Section 5.          Quorum. To constitute a quorum for the transaction of business at any meeting of shareholders, there must be present, in person or by proxy, the holders of a majority of the issued and outstanding shares of stock of the Company entitled to vote thereat. The shareholders present at a duly held meeting at which a quorum was present may continue to transact business notwithstanding the withdrawal of enough shares to leave less than a quorum.

 

Section 6.          Adjournment of Meetings. The holders of a majority of the voting power of the shares present, in person or by proxy, and entitled to vote, whether or not a quorum is present, may adjourn the meeting to a future date as may be agreed.
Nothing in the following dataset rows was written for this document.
(** [ws.reduce((sum, w) => sum + w.size, 0)] *)
Definition whaleSize (ws : list WhaleOrder) : num := JS.sum (map wo_size ws).

(** [new Set(ws.map(w => w.exchange)).size] *)
Definition venueCount (ws : list WhaleOrder) : nat :=
  size (list_to_set (map exchange ws) : gset string).

(** [bidSize / totalSize], computed by the source only when [totalSize > 0]. *)
Definition bidRatio (whaleOrders : list WhaleOrder) : num :=
  let bidSize := whaleSize (whaleBids whaleOrders) in
  let askSize := whaleSize (whaleAsks whaleOrders) in
  JS.div bidSize (JS.add bidSize askSize).

Definition bonus3 (n : nat) : num := if (3 <=? n)%nat then Fin 10 else Fin 0.

Definition calculateWhaleConsensus (whaleOrders : list WhaleOrder) : WhaleConsensus :=
  let bids := whaleBids whaleOrders in
  let asks := whaleAsks whaleOrders in
  let bidSize := whaleSize bids in
  let askSize := whaleSize asks in
  let exchangesWithBids := venueCount bids in
  let exchangesWithAsks := venueCount asks in
  let totalSize := JS.add bidSize askSize in
  let '(signal, strength) :=
    if JS.gt totalSize JS.zero then
      let bidRatio := JS.div bidSize totalSize in
      let '(signal, strength) :=
        if JS.gt bidRatio (Fin (6 # 10)) && (2 <=? exchangesWithBids)%nat then
          (BiasLONG,
           JS.min (Fin 100) (JS.round
             (JS.add (JS.add (JS.mul (JS.sub bidRatio (Fin (5 # 10))) (Fin 100))
                             (JS.mul (JS.ofZ (Z.of_nat exchangesWithBids)) (Fin 15)))
                     (bonus3 (length bids)))))
        else if JS.lt bidRatio (Fin (4 # 10)) && (2 <=? exchangesWithAsks)%nat then
          (BiasSHORT,
           JS.min (Fin 100) (JS.round
             (JS.add (JS.add (JS.mul (JS.sub (Fin (5 # 10)) bidRatio) (Fin 100))
                             (JS.mul (JS.ofZ (Z.of_nat exchangesWithAsks)) (Fin 15)))
                     (bonus3 (length asks)))))
        else (BiasNEUTRAL, JS.zero) in
      let strength :=
        match signal with
        | BiasLONG =>
            if (exchangesWithBids =? 3)%nat
            then JS.min (Fin 100) (JS.add strength (Fin 15)) else strength
        | _ => strength
        end in
      let strength :=
        match signal with
        | BiasSHORT =>
            if (exchangesWithAsks =? 3)%nat
            then JS.min (Fin 100) (JS.add strength (Fin 15)) else strength
        | _ => strength
        end in
      (signal, strength)
    else (BiasNEUTRAL, JS.zero) in
  mkWhaleConsensus signal
    (JS.div (JS.round (JS.mul bidSize (Fin 100))) (Fin 100))
    (JS.div (JS.round (JS.mul askSize (Fin 100))) (Fin 100))
    (length bids) (length asks)
    exchangesWithBids exchangesWithAsks
    strength.

(** ** Signal Synthesizer ([generateSignal], lines 735-816) *)

Inductive Action : Type := LONG | SHORT | WAIT.
Inductive Trend : Type := BULLISH | BEARISH | NEUTRAL.

Record Signal : Type := mkSignal {
  asset : string;
  action : Action;
  confidence : num;
  hyperliquid : ExchangeData;
  okx : ExchangeData;
  kraken : ExchangeData;
  crossExchangeSpread : num;
  combinedImbalance : num;
  imbalance15m : num;
  trend : Trend;
  whaleOrders : list WhaleOrder;
  whaleConsensus : WhaleConsensus;
  supportLevels : list SupportLevel;
  resistanceLevels : list SupportLevel;
  timestamp : Z
}.

(** [xs.reduce(...) / xs.length], 0 for the empty list. *)
Definition averageOr0 (xs : list num) : num :=
  match xs with
  | [] => JS.zero
  | _ => JS.div (JS.sum xs) (JS.ofZ (Z.of_nat (length xs)))
  end.

Definition isAction (a b : Action) : bool :=
  match a, b with
  | LONG, LONG | SHORT, SHORT | WAIT, WAIT => true
  | _, _ => false
  end.

Definition isTrend (a b : Trend) : bool :=
  match a, b with
  | BULLISH, BULLISH | BEARISH, BEARISH | NEUTRAL, NEUTRAL => true
  | _, _ => false
  end.

(** [data && ((action === 'LONG' && d.imbalance > 0) || (action === 'SHORT' && d.imbalance < 0))] *)
Definition agrees (act : Action) (data : option ExchangeData) : bool :=
  match data with
  | Some d =>
      (isAction act LONG && JS.gt (imbalance d) JS.zero)
      || (isAction act SHORT && JS.lt (imbalance d) JS.zero)
  | None => false
  end.

(** [generateSignal]; [now] is the value [Date.now()] returns inside it. *)
Definition generateSignal (now : Z) (asset : string)
    (hlData okxData krakenData : option ExchangeData)
    (whaleOrders : list WhaleOrder)
    (supportLevels resistanceLevels : list SupportLevel)
    (imbalance15m : num) (trend : Trend) : Signal :=
  let emptyData := mkExchangeData JS.zero JS.zero JS.zero JS.zero now in
  let hl := default emptyData hlData in
  let okx := default emptyData okxData in
  let kraken := default emptyData krakenData in
  let spread :=
    if JS.gt (price hl) JS.zero && JS.gt (price okx) JS.zero
    then JS.mul (JS.div (JS.sub (price hl) (price okx)) (price okx)) (Fin 10000)
    else JS.zero in
  let validExchanges := omap id [hlData; okxData; krakenData] in
  let combinedImbalance := averageOr0 (map imbalance validExchanges) in
  let '(action, confidence) :=
    if isTrend trend BULLISH && JS.gt imbalance15m (Fin (10 # 100)) then
      (LONG, JS.min (Fin 95) (JS.add (Fin 50) (JS.mul imbalance15m (Fin 150))))
    else if isTrend trend BEARISH && JS.lt imbalance15m (Fin (-10 # 100)) then
      (SHORT, JS.min (Fin 95) (JS.add (Fin 50) (JS.mul (JS.abs imbalance15m) (Fin 150))))
    else (WAIT, JS.mul (JS.abs imbalance15m) (Fin 100)) in
  let confidence :=
    if negb (isAction action WAIT) then
      let confidence :=
        if (isAction action LONG && JS.gt combinedImbalance (Fin (1 # 10)))
           || (isAction action SHORT && JS.lt combinedImbalance (Fin (-1 # 10)))
        then JS.min (Fin 95) (JS.add confidence (Fin 10)) else confidence in
      let agreeing :=
        (b2n (agrees action hlData) + b2n (agrees action okxData)
         + b2n (agrees action krakenData))%nat in
      let confidence :=
        if (2 <=? agreeing)%nat
        then JS.min (Fin 95) (JS.add confidence (Fin 10)) else confidence in
      if (agreeing =? 3)%nat
      then JS.min (Fin 95) (JS.add confidence (Fin 5)) else confidence
    else confidence in
  let whaleConsensus := calculateWhaleConsensus whaleOrders in
  mkSignal asset action (JS.round confidence) hl okx kraken
    (JS.div (JS.round (JS.mul spread (Fin 10))) (Fin 10))
    (JS.div (JS.round (JS.mul combinedImbalance (Fin 1000))) (Fin 1000))
    (JS.div (JS.round (JS.mul imbalance15m (Fin 1000))) (Fin 1000))
    trend whaleOrders whaleConsensus supportLevels resistanceLevels now.
(** * Log parsers for security telemetry: Sysmon, ELK, Defender, Wazuh

    A shallow embedding of the four parser classes ([SysmonLogParser],
    [ElkLogParser], [DefenderLogParser], [WazuhLogParser]) and of the
    visualization bundle they build, with the properties of the
    specification stated over it.

    Conventions of the embedding.
    - A JavaScript value that comes out of [JSON.parse] is a [Value]; numbers
      are integers (the numeric fields the parsers look at: event codes,
      ports, process ids, rule levels).
    - A string is a [string]: a sequence of code units below 256.
    - A method that can throw returns a [Result]; the parsers run in the
      monad [M], which threads the parser's [parsedData] and the clock and
      keeps the state when an exception is thrown, as JavaScript does.
    - [JSON.parse] and the comparison of a string with a number are the
      platform's: they are the fields of the class [Host]. [parse_json] is an
      instance for JSON texts with integer numbers, used for the concrete
      runs. *)

From Stdlib Require Import String Ascii ZArith List Bool Lia.
From Stdlib Require Import DecimalString DecimalPos FunctionalExtensionality.
Import ListNotations.

Local Open Scope string_scope.
Local Open Scope Z_scope.

Set Warnings "-register-all".

(** ** Values and exceptions *)

Inductive Value : Type :=
| VUndefined
| VNull
| VBool (b : bool)
| VNum (n : Z)
| VStr (s : string)
| VArr (elems : list Value)
| VObj (props : list (string * Value)).

Inductive Exn : Type := TypeError | SyntaxError.

Inductive Result (A : Type) : Type :=
| Ok (a : A)
| Throw (e : Exn).

Arguments Ok {A} a.
Arguments Throw {A} e.

Definition rbind {A B} (r : Result A) (f : A -> Result B) : Result B :=
  match r with
  | Ok a => f a
  | Throw e => Throw e
  end.

Declare Scope result_scope.
Delimit Scope result_scope with result.
Notation "x <-- r ;; k" := (rbind r (fun x => k))
  (at level 61, r at next level, right associativity) : result_scope.

Fixpoint rmapM {A B} (f : A -> Result B) (l : list A) : Result (list B) :=
  match l with
  | [] => Ok []
  | a :: l' =>
      (b <-- f a ;; bs <-- rmapM f l' ;; Ok (b :: bs))%result
  end.

(** ** Strings: the methods of [String.prototype] the parsers call *)

Module Str.

(** [s.split(sep)] for a one-character separator; never the empty array. *)
Fixpoint split (sep : ascii) (s : string) : list string :=
  match s with
  | EmptyString => [EmptyString]
  | String c r =>
      if Ascii.eqb c sep then EmptyString :: split sep r
      else match split sep r with
           | h :: t => String c h :: t
           | [] => [String c EmptyString]
           end
  end.
Definition complete_step (step : CommandStep) (started completed : Q)
           (message : string) : CommandStep :=
  {| step_id := step_id step; command := command step;
     category := category step; parameters := parameters step;
     dependencies := dependencies step; step_status := COMPLETED;
     result := Some message; error := error step;
     retry_count := retry_count step; max_retries := max_retries step;
     timeout_seconds := timeout_seconds step;
     started_at := Some started; completed_at := Some completed |}.

(** What [continue_workflow] returns when it advances a step. *)
Record Progress : Type := {
  p_workflow_id : string;
  p_current_step : nat;
  p_total_steps : nat;
  p_completion_percentage : Q;
  p_status : string
}.

(** One advancement of a workflow: its current step is completed, the step
    index moves on, the progress is recomputed, and the workflow is marked
    completed when the index has reached the number of steps. *)
Definition advance (w : MultiStepWorkflow) (step : CommandStep)
           (started completed now : Q) : MultiStepWorkflow :=
  let step' := complete_step step started completed
                 ("Step " ++ str_nat (current_step w + 1) ++ " completed") in
  let w1 :=
    {| workflow_id := workflow_id w; user_id := user_id w;
       session_id := session_id w; original_command := original_command w;
       complexity := complexity w;
       steps := <[current_step w := step']> (steps w);
       current_step := current_step w + 1; status := status w;
       created_at := created_at w; updated_at := updated_at w;
       completion_percentage := completion_percentage w;
       total_estimated_time := total_estimated_time w;
       actual_time := actual_time w |} in
  let w2 := update_progress w1 now in
  if (List.length (steps w2) <=? current_step w2)%nat
  then set_status w2 COMPLETED
  else w2.

Section Processor.

(** What the processor takes from outside: the oracles of the classifier,
    the transformer pipeline [intent_classifier] when it was loaded (its
    labels with their scores, or the exception it raises), and the context
    that [ContextManager.get_context(user, session)] returns. *)
Variable tfidf_max_similarity : list string -> string -> Q.
Variable regex_parameters :
  Classifier.CommandCategory -> string -> gmap string Classifier.pyval.
Variable clock : nat -> Q.
Variable intent_classifier : option (string -> exn + list (string * Q)).
Variable get_context : string -> string -> option Classifier.ConversationContext.

(** [continue_workflow]. [k] counts the clock readings as in
    [Classifier.classify_command]. *)
Definition continue_workflow (self : AdvancedVoiceProcessor) (k : nat)
           (wid : string) (user_input : option string)
  : (string + Progress) * AdvancedVoiceProcessor * nat :=
  match active_workflows self !! wid with
  | None => (inl "Workflow not found", self, k)
  | Some workflow =>
      match get_current_step workflow with
      | None => (inl "No current step found", self, k)
      | Some step =>
          let w' := advance workflow step (clock k) (clock (k + 1))
                            (clock (k + 2)) in
          let finished := (List.length (steps w') <=? current_step w')%nat in
          (inr {| p_workflow_id := wid;
                  p_current_step := current_step w';
                  p_total_steps := List.length (steps w');
                  p_completion_percentage := completion_percentage w';
                  p_status := status_value (status w') |},
           {| voice_classifier := voice_classifier self;
              active_workflows := <[wid := w']> (active_workflows self);
              total_commands := total_commands self;
              multi_step_commands := multi_step_commands self;
              successful_workflows :=
                if finished then S (successful_workflows self)
                else successful_workflows self;
              failed_workflows := failed_workflows self |},
           k + 3)
      end
  end.

(** The [try] block of [_resolve_advanced_intent]. The call of
    [_identify_required_parameters] passes the text and the category. *)
Definition resolve_intent_body (k : nat) (text0 : string)
           (basic : Classifier.ClassificationResult)
  : exn + IntentResolutionResult :=
  scored ←
    match intent_classifier with
    | Some pipeline =>
        intent_scores ← pipeline text0;
        inr (match intent_scores with
             | (label, score) :: others => (label, score, firstn 2 others)
             | [] => (Classifier.intent basic, Classifier.confidence basic, [])
             end)
    | None => inr (Classifier.intent basic, Classifier.confidence basic, [])
    end;
  let '(primary, conf, alternatives0) := scored in
  let complexity0 := _analyze_command_complexity text0 in
  let estimated := _estimate_workflow_steps text0 complexity0 in
  needed ← call_identify_required_parameters
             [PText text0; PCategory (Classifier.category basic)];
  let deps := _identify_context_dependencies text0 in
  let template := _match_workflow_template text0 (Classifier.category basic) in
  inr {| primary_intent := primary; intent_confidence := conf;
         alternative_intents := alternatives0;
         intent_complexity := complexity0; estimated_steps := estimated;
         parameters_needed := needed; context_dependencies := deps;
         workflow_template := template;
         resolution_time := (clock (k + 1) - clock k)%Q |}.

(** [_resolve_advanced_intent]: the [try] block, and on any exception the
    fallback of the [except] branch. *)
Definition _resolve_advanced_intent (k : nat) (text0 : string)
           (basic : Classifier.ClassificationResult) : IntentResolutionResult :=
  match resolve_intent_body k text0 basic with
  | inr r => r
  | inl _ =>
      {| primary_intent := Classifier.intent basic;
         intent_confidence := Classifier.confidence basic;
         alternative_intents := [];
         intent_complexity := SIMPLE; estimated_steps := 1;
         parameters_needed := []; context_dependencies := [];
         workflow_template := None;
         resolution_time := (clock (k + 1) - clock k)%Q |}
  end.

(** [_resolve_intelligent_parameters]. The literal parameters are listed
    by name here; the code lists them as the dictionary of the
    classification holds them. [get_context] answers [None] only for a
    manager other than the [ContextManager] of the repository (see
    [Contexts.get_context]). *)
Definition _resolve_intelligent_parameters (text0 : string)
           (classification : Classifier.ClassificationResult)
           (user session : string) : exn + list AdvancedParameter :=
  let literal :=
    map (fun e => mk_parameter (fst e) (Some (snd e)) LITERAL (9 # 10)
                               "direct_extraction"
                               ("Directly extracted " ++ fst e))
        (map_to_list (Classifier.parameters classification)) in
  contextual ←
    match get_context user session with
    | Some context =>
        _extract_contextual_parameters
          text0 (Classifier.category classification) context
    | None => inr []
    end;
  let enhanced :=
    literal ++ contextual
    ++ _infer_parameters text0 (Classifier.category classification) in
  required_params ←
    _get_required_parameters (Classifier.category classification);
  inr (fold_left
         (fun acc required_param =>
            if existsb (fun p0 => String.eqb (name p0) required_param) acc
            then acc
            else acc ++ [ {| name := required_param; value := None;
                             type := PROMPTED; confidence := 0;
                             source := "requirement_analysis";
                             alternatives := [];
                             validation_status := "pending"; required := true;
                             description :=
                               "Required parameter: " ++ required_param |} ])
         required_params enhanced).

(** The parts of the dictionary that [process_advanced_command] returns. *)
Record Report : Type := {
  r_category : string;
  r_confidence : Q;
  r_complexity : string;
  r_estimated_steps : nat;
  r_workflow_id : option string;
  r_workflow_complexity : string;
  r_total_steps : nat;
  r_workflow_status : string;
  r_execution_status : string;
  r_requires_user_input : bool;
  r_multi_step : bool
}.

(** The outcome of [process_advanced_command]: the report, or the
    dictionary of the [except] branch with the exception and the fallback
    category. *)
Inductive Outcome : Type :=
| Processed (r : Report)
| Fallback (e : exn) (fallback_category : string).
Notice of such adjournment need not be given to the shareholders of the new date, time, or place if the new date, time and place is announced at the meeting before adjournment. Notice need be given, however, if a new record date for the adjourned meeting is or must be fixed in accordance with Connecticut law.

 

Section 7.          Voting Requirements. Except as may be otherwise specifically provided in these Bylaws, in the Certificate of Incorporation, or in the Connecticut Business Corporation Act, Connecticut banking laws, or other applicable law, the vote requirements provided for in the Connecticut Business Corporation Act, the Connecticut banking laws or other applicable law shall be the vote requirements for an act of the shareholders.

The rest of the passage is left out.